Returning stateside in June 1952, Frank rejoined his wife at Brookley AFB, Mobile, AL, where they spent some wonderful years. Serving in an air evacuation unit, flying C-47s, they covered all of the Southeast, from New Orleans to St. Louis to Washington to Miami, moving sick, wounded, and other military patients. The small unit had plenty of camaradarie. Years later, in 1981, Frank established a series of squadron reunions that lasted for years until too many of the old group had passed on. While at Brookley, Frank learned to be the squadron adjutant and personnel officer, attending the Squadron Officers Course at Maxwell AFB, AL. He turned down an of-fer to become an instructor there in order to transfer to Kelly AFB, TX, to be aide to MG James Stowell '24, Commander, Continental Division, MATS. At nearby Lackland AFB, their daughter Terri Lynn was born in November 1953. After MG Stowell retired in 1954, Frank flew C-54s with the 1700th Air Transport Group until he transferred to the University of Michigan in Ann Arbor to earn his MS in aeronautical engineering. In Ann Arbor, their son Stuart Nelson was born in January 1957. One rebel and one Yankee, though both would graduate from high school in Fairborn, OH.

Frank then went to the AF Missile Test Center at Patrick AFB, FL, where for four very interesting and fun-filled years he helped prepare the Atlantic Missile Range for missile tests launched from Cape Canaveral. He averaged over 40 flying hours a month despite filling a demanding desk job. From Florida, he transferred to Seattle, WA, for training with the Boeing Company, followed by a tour at the Space Systems Division of the AF in Los Angeles, furnishing refurbished Atlas missiles for the Mercury and other programs. He also worked on the Titan and Gemini programs before being transferred to Charleston AFB, SC, where he flew C-141 jet transports, primarily to Viet Nam.

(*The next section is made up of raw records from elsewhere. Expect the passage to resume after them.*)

(** * AI Research Agent dashboard script: a model of [assets/custom.js]

    The script keeps two preferences in the browser's storage (theme and
    sidebar state), decorates summary boxes that the host page inserts, and
    drives both from timers: a trailing-edge debounce behind a mutation
    observer and a bounded start-up poll.

    The development follows the file top to bottom:
    - the DOM as a tree of elements addressed by paths;
    - the page (document, storage, console, dispatched events, listeners);
    - theme and sidebar management;
    - the enhancement pass;
    - timers, [debounce], the mutation observer, [initUI] and the poll,
      run by an event loop over a virtual clock.

    Every [setTimeout] and [setInterval] of the file is a timer of the
    model, the two that animate a progress bar included.  The order in
    which the host runs two timers that are due at the same time is a
    parameter of the event loop ([ties]), and so is what the host does with
    the nodes that pending timers hold when it changes the document
    ([moved]).

    The statements numbered C1 to C10 are those of the specification; the
    ones numbered X1 to X22 are further properties of the same functions
    and of the rest of the script's API: [resetTheme], [randomTheme],
    [applySavedSidebarState], the resize handler, the click and key
    listeners, [cleanup], and whole runs of the start-up poll. *)

From stdpp Require Import gmap strings list fin_maps.
From Stdlib Require Import ZArith Lia.

Open Scope Z_scope.
Open Scope string_scope.
Open Scope list_scope.

(** ** The DOM *)

(** An element carries what the script reads or writes: its class list, its
    attributes, its inline style, the text put in through [innerHTML], and
    its element children. *)
#[warnings="-register-all"]
Inductive Element : Type :=
  mkElement {
    tagName : string;
    classList : list string;
    attributes : gmap string string;
    style : gmap string string;
    innerHTML : string;
    children : list Element }.

(** A node handle is the path of child indices from the document element. *)
Definition Path := list nat.

(** Every selector of the script is a single class selector ([.name]). *)
Inductive Selector := ClassSel (cls : string).

Definition contains (cls : string) (l : list string) : bool :=
  bool_decide (cls ∈ l).

(** [element.matches(selector)] *)
Definition matches (sel : Selector) (e : Element) : bool :=
  match sel with ClassSel c => contains c (classList e) end.

Section PathsFrom.
Context (f : Element → list Path).

(** Paths found by [f] in the children [ks], the first of which has index
    [i], in document order. *)
Fixpoint paths_from (i : nat) (ks : list Element) : list Path :=
  match ks with
  | [] => []
  | k :: ks' => map (cons i) (f k) ++ paths_from (S i) ks'
  end.
End PathsFrom.

(** All elements of the subtree of [e], [e] included, that match [sel], in
    document order (pre-order): what [document.querySelectorAll] returns
    when [e] is the document element. *)
Fixpoint querySelectorAll (sel : Selector) (e : Element) : list Path :=
  match e with
  | mkElement _ cl _ _ _ ks =>
      (if contains (match sel with ClassSel c => c end) cl then [[]] else [])
        ++ paths_from (querySelectorAll sel) 0 ks
  end.

(** [document.querySelector(sel)]: the first match in document order. *)
Definition querySelector (sel : Selector) (doc : Element) : option Path :=
  head (querySelectorAll sel doc).

(** [element.querySelectorAll(sel)] looks at proper descendants only. *)
Definition descendants (sel : Selector) (e : Element) : list Path :=
  paths_from (querySelectorAll sel) 0 (children e).

(** [element.querySelector(sel)] *)
Definition Element_querySelector (sel : Selector) (e : Element) : option Path :=
  head (descendants sel e).

Fixpoint get (p : Path) (e : Element) : option Element :=
  match p with
  | [] => Some e
  | i :: p' => children e !! i ≫= get p'
  end.

Definition set_children (ks : list Element) (e : Element) : Element :=
  mkElement (tagName e) (classList e) (attributes e) (style e) (innerHTML e) ks.

Definition set_classList (cl : list string) (e : Element) : Element :=
  mkElement (tagName e) cl (attributes e) (style e) (innerHTML e) (children e).

Definition set_attributes (a : gmap string string) (e : Element) : Element :=
  mkElement (tagName e) (classList e) a (style e) (innerHTML e) (children e).

Definition set_style (s : gmap string string) (e : Element) : Element :=
  mkElement (tagName e) (classList e) (attributes e) s (innerHTML e) (children e).

(** In-place mutation of the node at [p]; a path that leads nowhere changes
    nothing. *)
Fixpoint update (p : Path) (f : Element → Element) (e : Element) : Element :=
  match p with
  | [] => f e
  | i :: p' => set_children (alter (update p' f) i (children e)) e
  end.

A short 13-month tour on Midway Island in command of the Airlift Command Post for MAC followed. Then, Frank returned to Wright-Patterson AFB, OH, where he was the MAC liaison to the C-5A Program Office. With a rare PCA without PCS, he moved into the Aeronautical Systems Division as chief of reliability, maintainability, systems safety and quality control for all aircraft programs, such as the F-15, B-l, A-10, and F-16. He retired to Charleston, SC, in June 1976.

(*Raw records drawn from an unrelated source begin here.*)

(** * Semantic Scholar MCP server: a shallow embedding of [server.py]

    The development follows [src/semantic_scholar_mcp/server.py].  Python
    values that travel through the handlers (tool arguments, parsed JSON
    bodies, query parameters) are an inductive type [pyval]; dictionaries are
    association lists in insertion order, since the code joins and prints
    their keys in that order.  The handlers run in a small monad that threads
    the log of outbound HTTP requests and carries Python exceptions, so that
    [try/except], the request actually sent and the value returned are all
    observable.

    Modelling limits, stated once:
    - floats are left out of [pyval];
    - strings are byte strings: [lower] and [repr] are exact on ASCII text and
      leave bytes above 127 unchanged;
    - [exn] stands for instances of Python's [Exception] (what
      [except Exception] catches); interpreter signals deriving only from
      [BaseException] are outside the model;
    - [requests.get] and [response.json()] belong to external libraries: the
      upstream is an arbitrary function from requests to either an exception
      or a response whose [json] is either an exception or a value;
    - [mcp.types.TextContent] is a pydantic model with [text : str]; its
      constructor rejects any value that is not a string. *)

From Stdlib Require Import String Ascii List ZArith Lia Bool DecimalString.
Import ListNotations.
Open Scope string_scope.
Open Scope Z_scope.
(** * Fork synchronisation: the sync controller, the conflict resolver and
      the configuration check, embedded from the JavaScript sources.

    Sources embedded here:
    - the sync controller, [src/unnamed/part_000]:
      [startSync], [syncRepository], [initializeRepository],
      [checkForUpstreamChanges], [mergeUpstreamChanges];
    - the conflict resolver, first module of [src/unnamed/part_004]:
      [resolveConflicts];
    - the set-up of the text-generation client, [src/src/utils/llm-client.js]:
      [initializeLLMClient];
    - the check of the repository entries in [validateConfig] of
      [src/unnamed/part_003], and the pattern for repository names of the
      other copy, [src/src/config.js];
    - a later copy of the controller, which follows the test suite inside
      [src/src/controller.test.js]: its [initializeRepository],
      [checkForUpstreamChanges] and [mergeUpstreamChanges] are embedded under
      the names [revised_...], for comparison with the controller above;
    - the modules around the controller, each in a module of its own:
      the text-generation client ([src/src/utils/llm-client.js]), the GitHub
      API client ([src/src/utils/github-api.js]), the test runner
      ([src/src/modules/tester.js]), the Git client
      ([src/src/modules/git.js]), the mailer (second module of
      [src/unnamed/part_004]), the configuration module
      ([src/src/config.js] and [src/unnamed/part_003]), the scheduler
      ([src/unnamed/part_002]) and the helpers
      ([src/src/utils/helpers.js]).

    Modelling decisions:
    - strings are sequences of 8-bit characters;
    - every call that leaves the modules under study (the Git client and its
      constructor, the file system, the text-generation client, the test
      runner, the mailer, [configureLogger]) is answered by an oracle that
      sees the whole history of the run and may answer with a throw, so a
      theorem quantified over oracles holds for every behaviour of the
      collaborators;
    - the logging functions record and return: a log line is an event of the
      trace, [createSessionLogger] leaves no event, and of the second
      argument of a log call only an error or an error text is kept;
    - [process.cwd], [path.resolve] and [path.join] are parameters;
    - the modules around the controller run against a world of their own
      ([Sys.World]), which answers the calls to the libraries ([fs],
      [simple-git], [openai], [nodemailer], [node-cron], [child_process]);
      the variables that a module declares with [let] are the state of its
      computations, and the numbers of JSON values are integers. *)

From Stdlib Require Import String Ascii List Bool Arith Lia ZArith QArith DecimalString.
Import ListNotations.
Close Scope Q_scope.
Open Scope list_scope.
Open Scope string_scope.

In retirement, Frank became very involved in community affairs and accepted a position with the University of Southern California as a teacher of graduate systems management courses on military bases around the world. Since both of his children had graduated from college (daughter Terri from Florida State University and son Stuart with the USMA Class of '78), Frances accompanied him on his many tours. From Europe to Japan, Guam, and Hawaii, as well as all over the United States, he passed on important lessons from his lifetime experiences to young military officers of all the services. When USC dropped this program in 1990, Frank earned a master's degree in history at local schools and taught history and aeronautical subjects for Limestone College and Embry-Riddle Aeronautical University in the Charleston area.